◆ **What you will do**
The required answer is every line of the data containing the word "entries".

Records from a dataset
____

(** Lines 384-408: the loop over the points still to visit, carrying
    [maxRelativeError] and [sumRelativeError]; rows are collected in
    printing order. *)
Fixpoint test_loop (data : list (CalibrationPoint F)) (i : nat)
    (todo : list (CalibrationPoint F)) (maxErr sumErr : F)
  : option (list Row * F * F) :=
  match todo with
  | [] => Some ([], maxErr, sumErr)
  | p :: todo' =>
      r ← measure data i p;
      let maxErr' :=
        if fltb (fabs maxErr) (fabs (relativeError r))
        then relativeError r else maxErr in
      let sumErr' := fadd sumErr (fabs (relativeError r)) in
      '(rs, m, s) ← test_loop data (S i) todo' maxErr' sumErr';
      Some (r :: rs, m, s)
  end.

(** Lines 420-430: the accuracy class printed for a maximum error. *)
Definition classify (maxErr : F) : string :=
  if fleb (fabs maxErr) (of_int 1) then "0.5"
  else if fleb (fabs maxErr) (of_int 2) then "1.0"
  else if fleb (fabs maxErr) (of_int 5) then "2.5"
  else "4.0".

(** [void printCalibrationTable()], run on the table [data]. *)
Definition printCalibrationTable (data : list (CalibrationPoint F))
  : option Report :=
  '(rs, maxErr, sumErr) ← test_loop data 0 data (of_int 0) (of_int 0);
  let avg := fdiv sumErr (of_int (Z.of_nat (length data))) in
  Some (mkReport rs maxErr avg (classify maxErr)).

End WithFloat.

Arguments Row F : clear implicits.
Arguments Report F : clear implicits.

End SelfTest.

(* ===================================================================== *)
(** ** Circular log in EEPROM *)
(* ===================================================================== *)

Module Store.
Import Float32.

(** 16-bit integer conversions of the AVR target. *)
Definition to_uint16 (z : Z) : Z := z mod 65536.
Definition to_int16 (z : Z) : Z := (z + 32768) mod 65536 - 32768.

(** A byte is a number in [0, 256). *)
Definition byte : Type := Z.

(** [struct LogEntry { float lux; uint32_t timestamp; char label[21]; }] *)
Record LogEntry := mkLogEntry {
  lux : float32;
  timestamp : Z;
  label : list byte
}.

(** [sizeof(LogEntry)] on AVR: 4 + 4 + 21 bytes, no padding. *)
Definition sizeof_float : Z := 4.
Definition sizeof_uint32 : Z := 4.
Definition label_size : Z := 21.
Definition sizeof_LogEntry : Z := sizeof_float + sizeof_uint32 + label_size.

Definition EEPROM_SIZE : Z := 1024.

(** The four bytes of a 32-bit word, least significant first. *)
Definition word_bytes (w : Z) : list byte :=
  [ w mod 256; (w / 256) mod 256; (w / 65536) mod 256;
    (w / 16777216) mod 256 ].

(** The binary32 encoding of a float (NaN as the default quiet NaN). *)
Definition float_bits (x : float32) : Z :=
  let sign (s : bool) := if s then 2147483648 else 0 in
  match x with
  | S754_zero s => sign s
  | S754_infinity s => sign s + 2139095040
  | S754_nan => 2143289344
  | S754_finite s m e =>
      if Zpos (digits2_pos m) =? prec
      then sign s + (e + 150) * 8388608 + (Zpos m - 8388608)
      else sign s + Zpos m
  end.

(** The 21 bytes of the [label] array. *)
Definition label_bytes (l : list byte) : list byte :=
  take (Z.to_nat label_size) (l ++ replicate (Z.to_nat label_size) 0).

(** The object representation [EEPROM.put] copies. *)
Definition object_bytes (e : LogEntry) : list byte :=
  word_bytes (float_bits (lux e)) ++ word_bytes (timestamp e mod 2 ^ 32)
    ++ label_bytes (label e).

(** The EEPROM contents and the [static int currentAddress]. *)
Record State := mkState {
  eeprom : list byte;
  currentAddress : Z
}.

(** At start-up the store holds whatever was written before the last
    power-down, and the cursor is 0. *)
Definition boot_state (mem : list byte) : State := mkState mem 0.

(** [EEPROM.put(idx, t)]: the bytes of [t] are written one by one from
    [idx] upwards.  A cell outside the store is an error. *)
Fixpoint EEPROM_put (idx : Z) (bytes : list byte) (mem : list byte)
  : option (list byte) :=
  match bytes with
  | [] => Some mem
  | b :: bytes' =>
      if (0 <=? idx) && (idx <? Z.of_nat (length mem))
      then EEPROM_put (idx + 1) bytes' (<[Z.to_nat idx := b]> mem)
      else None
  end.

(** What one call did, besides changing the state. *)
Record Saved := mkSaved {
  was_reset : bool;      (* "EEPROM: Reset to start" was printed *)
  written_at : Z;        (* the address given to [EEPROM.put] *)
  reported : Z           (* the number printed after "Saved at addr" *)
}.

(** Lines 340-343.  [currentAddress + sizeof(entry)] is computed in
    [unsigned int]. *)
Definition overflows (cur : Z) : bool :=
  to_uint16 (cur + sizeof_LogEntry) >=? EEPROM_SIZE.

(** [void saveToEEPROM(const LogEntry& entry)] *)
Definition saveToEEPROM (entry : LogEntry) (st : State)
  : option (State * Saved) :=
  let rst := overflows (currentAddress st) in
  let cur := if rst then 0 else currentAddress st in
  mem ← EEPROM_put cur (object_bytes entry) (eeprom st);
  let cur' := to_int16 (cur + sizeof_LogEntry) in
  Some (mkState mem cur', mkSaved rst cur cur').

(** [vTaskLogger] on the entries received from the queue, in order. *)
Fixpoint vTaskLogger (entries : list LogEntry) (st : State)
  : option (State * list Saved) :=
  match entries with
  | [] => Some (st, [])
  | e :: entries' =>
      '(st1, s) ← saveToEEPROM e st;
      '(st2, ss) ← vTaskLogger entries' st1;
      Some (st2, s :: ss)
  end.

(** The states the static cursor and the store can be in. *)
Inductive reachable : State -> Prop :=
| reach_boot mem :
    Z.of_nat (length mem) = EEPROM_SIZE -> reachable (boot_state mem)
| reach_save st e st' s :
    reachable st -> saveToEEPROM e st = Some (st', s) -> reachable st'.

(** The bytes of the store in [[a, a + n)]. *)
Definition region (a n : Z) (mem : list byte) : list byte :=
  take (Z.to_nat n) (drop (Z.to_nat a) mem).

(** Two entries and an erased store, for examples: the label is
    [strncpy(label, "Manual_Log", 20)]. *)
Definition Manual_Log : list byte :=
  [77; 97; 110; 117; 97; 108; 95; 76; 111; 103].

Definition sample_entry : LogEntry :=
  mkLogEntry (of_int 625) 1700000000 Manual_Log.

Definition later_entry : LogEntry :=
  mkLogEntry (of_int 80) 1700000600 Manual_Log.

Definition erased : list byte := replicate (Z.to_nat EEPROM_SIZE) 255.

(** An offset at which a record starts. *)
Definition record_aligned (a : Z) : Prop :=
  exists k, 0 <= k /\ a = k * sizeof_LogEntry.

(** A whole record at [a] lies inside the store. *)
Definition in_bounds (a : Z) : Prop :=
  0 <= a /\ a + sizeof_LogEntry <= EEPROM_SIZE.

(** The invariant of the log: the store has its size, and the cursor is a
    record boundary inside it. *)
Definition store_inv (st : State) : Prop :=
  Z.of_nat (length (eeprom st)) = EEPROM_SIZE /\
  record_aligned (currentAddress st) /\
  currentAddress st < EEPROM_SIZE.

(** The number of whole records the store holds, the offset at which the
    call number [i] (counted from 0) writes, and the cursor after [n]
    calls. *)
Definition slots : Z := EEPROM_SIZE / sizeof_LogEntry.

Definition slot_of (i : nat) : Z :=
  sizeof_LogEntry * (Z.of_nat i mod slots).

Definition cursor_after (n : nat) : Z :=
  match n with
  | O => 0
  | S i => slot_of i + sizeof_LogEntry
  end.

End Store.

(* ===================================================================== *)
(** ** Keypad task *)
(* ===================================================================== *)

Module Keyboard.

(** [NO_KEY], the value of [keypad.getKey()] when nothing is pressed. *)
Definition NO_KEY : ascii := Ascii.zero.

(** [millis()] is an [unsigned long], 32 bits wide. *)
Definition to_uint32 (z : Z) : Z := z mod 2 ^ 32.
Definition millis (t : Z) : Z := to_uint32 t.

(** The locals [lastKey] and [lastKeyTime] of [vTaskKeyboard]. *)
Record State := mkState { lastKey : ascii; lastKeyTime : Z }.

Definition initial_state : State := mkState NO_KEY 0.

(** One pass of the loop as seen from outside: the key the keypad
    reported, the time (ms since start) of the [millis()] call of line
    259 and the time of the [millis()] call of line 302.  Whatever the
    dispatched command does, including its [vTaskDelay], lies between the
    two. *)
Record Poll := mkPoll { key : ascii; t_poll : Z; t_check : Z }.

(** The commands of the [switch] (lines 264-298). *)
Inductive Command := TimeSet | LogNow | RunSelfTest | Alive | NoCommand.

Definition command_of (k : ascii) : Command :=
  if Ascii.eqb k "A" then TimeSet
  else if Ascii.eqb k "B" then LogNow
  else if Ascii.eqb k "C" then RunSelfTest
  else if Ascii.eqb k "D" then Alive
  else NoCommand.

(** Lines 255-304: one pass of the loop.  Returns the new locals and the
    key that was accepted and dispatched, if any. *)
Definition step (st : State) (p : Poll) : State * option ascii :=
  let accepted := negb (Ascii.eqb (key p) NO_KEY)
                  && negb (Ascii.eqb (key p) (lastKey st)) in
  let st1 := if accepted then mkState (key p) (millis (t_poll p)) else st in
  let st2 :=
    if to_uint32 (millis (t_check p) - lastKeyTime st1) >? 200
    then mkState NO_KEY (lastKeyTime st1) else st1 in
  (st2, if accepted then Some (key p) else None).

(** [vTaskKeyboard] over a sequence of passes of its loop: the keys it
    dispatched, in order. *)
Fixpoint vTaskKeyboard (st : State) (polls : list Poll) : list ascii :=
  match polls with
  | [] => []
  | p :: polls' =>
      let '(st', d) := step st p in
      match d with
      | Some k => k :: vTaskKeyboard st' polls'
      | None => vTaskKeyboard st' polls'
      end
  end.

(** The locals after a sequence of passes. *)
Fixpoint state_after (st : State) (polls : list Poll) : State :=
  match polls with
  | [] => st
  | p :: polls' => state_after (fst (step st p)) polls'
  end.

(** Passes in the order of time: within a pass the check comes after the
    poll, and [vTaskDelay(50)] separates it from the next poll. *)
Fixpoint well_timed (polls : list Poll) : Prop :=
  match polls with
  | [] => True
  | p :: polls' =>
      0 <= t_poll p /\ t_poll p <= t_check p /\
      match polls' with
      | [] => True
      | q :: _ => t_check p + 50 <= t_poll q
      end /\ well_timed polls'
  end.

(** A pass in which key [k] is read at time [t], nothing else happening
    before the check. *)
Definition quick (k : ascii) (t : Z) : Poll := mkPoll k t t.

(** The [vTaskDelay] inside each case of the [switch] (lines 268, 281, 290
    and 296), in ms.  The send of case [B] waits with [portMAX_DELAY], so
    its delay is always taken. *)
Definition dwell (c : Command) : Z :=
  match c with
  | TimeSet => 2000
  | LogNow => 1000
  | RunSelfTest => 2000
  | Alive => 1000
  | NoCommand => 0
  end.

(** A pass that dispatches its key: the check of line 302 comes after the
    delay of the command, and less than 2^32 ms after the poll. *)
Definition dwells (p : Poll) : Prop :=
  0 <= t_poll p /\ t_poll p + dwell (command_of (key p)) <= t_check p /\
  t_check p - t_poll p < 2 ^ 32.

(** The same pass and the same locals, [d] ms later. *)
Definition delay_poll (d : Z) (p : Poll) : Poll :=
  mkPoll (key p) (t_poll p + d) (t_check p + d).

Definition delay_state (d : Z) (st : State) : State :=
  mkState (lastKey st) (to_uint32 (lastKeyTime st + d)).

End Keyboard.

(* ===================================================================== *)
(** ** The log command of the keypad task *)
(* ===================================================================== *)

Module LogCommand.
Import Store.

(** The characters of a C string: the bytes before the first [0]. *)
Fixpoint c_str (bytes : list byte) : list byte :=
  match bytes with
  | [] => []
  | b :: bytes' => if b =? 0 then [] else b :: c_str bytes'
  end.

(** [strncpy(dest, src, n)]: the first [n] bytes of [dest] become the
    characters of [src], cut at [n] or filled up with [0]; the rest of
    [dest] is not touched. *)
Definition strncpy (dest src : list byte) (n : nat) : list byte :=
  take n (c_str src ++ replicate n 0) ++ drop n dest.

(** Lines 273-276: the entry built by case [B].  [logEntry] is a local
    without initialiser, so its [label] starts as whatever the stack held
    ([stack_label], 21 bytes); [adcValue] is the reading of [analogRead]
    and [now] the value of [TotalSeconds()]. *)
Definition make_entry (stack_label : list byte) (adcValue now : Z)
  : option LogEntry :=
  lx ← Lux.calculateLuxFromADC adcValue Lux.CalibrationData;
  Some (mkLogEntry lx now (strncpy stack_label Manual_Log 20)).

____

◆ **Exercise result**
(** [vTaskLogger] on the entries received from the queue, in order. *)
Fixpoint vTaskLogger (entries : list LogEntry) (st : State)
  match entries with
  | e :: entries' =>
      '(st2, ss) ← vTaskLogger entries' st1;
(** Two entries and an erased store, for examples: the label is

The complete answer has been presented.